### WHAT YOU WILL DO
Restate the records exactly. Include all of them.

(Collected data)
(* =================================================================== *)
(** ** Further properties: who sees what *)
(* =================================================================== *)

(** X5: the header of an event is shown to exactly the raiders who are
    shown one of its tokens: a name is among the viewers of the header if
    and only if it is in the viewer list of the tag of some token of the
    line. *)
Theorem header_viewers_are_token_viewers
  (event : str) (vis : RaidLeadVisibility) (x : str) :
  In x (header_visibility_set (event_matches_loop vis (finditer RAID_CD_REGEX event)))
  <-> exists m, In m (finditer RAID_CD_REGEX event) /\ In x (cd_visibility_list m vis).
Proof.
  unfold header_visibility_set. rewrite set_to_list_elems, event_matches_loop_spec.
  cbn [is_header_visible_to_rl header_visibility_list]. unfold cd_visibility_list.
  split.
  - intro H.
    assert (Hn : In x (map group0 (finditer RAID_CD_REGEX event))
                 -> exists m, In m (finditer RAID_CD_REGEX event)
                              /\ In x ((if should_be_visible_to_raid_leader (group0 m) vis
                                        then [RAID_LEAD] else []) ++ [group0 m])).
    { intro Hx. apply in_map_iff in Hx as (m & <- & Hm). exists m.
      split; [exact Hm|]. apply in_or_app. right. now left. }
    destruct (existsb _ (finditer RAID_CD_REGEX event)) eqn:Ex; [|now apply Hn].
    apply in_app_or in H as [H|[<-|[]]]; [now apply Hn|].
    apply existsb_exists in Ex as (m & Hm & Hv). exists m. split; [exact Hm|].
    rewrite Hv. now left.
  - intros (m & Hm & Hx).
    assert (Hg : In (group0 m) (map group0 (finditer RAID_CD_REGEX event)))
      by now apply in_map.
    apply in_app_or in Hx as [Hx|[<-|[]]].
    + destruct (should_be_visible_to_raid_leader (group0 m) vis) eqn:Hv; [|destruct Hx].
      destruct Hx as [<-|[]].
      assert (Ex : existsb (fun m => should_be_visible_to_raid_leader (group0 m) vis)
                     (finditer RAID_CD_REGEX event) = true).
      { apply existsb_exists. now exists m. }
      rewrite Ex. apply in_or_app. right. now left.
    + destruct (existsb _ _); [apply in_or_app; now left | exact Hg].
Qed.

### ANSWER TO THE PROBLEM
(* =================================================================== *)
(** ** Further properties: who sees what *)
(* =================================================================== *)

(** X5: the header of an event is shown to exactly the raiders who are
    shown one of its tokens: a name is among the viewers of the header if
    and only if it is in the viewer list of the tag of some token of the
    line. *)
Theorem header_viewers_are_token_viewers
  (event : str) (vis : RaidLeadVisibility) (x : str) :
  In x (header_visibility_set (event_matches_loop vis (finditer RAID_CD_REGEX event)))
  <-> exists m, In m (finditer RAID_CD_REGEX event) /\ In x (cd_visibility_list m vis).
Proof.
  unfold header_visibility_set. rewrite set_to_list_elems, event_matches_loop_spec.
  cbn [is_header_visible_to_rl header_visibility_list]. unfold cd_visibility_list.
  split.
  - intro H.
    assert (Hn : In x (map group0 (finditer RAID_CD_REGEX event))
                 -> exists m, In m (finditer RAID_CD_REGEX event)
                              /\ In x ((if should_be_visible_to_raid_leader (group0 m) vis
                                        then [RAID_LEAD] else []) ++ [group0 m])).
    { intro Hx. apply in_map_iff in Hx as (m & <- & Hm). exists m.
      split; [exact Hm|]. apply in_or_app. right. now left. }
    destruct (existsb _ (finditer RAID_CD_REGEX event)) eqn:Ex; [|now apply Hn].
    apply in_app_or in H as [H|[<-|[]]]; [now apply Hn|].
    apply existsb_exists in Ex as (m & Hm & Hv). exists m. split; [exact Hm|].
    rewrite Hv. now left.
  - intros (m & Hm & Hx).
    assert (Hg : In (group0 m) (map group0 (finditer RAID_CD_REGEX event)))
      by now apply in_map.
    apply in_app_or in Hx as [Hx|[<-|[]]].
    + destruct (should_be_visible_to_raid_leader (group0 m) vis) eqn:Hv; [|destruct Hx].
      destruct Hx as [<-|[]].
      assert (Ex : existsb (fun m => should_be_visible_to_raid_leader (group0 m) vis)
                     (finditer RAID_CD_REGEX event) = true).
      { apply existsb_exists. now exists m. }
      rewrite Ex. apply in_or_app. right. now left.
    + destruct (existsb _ _); [apply in_or_app; now left | exact Hg].
Qed.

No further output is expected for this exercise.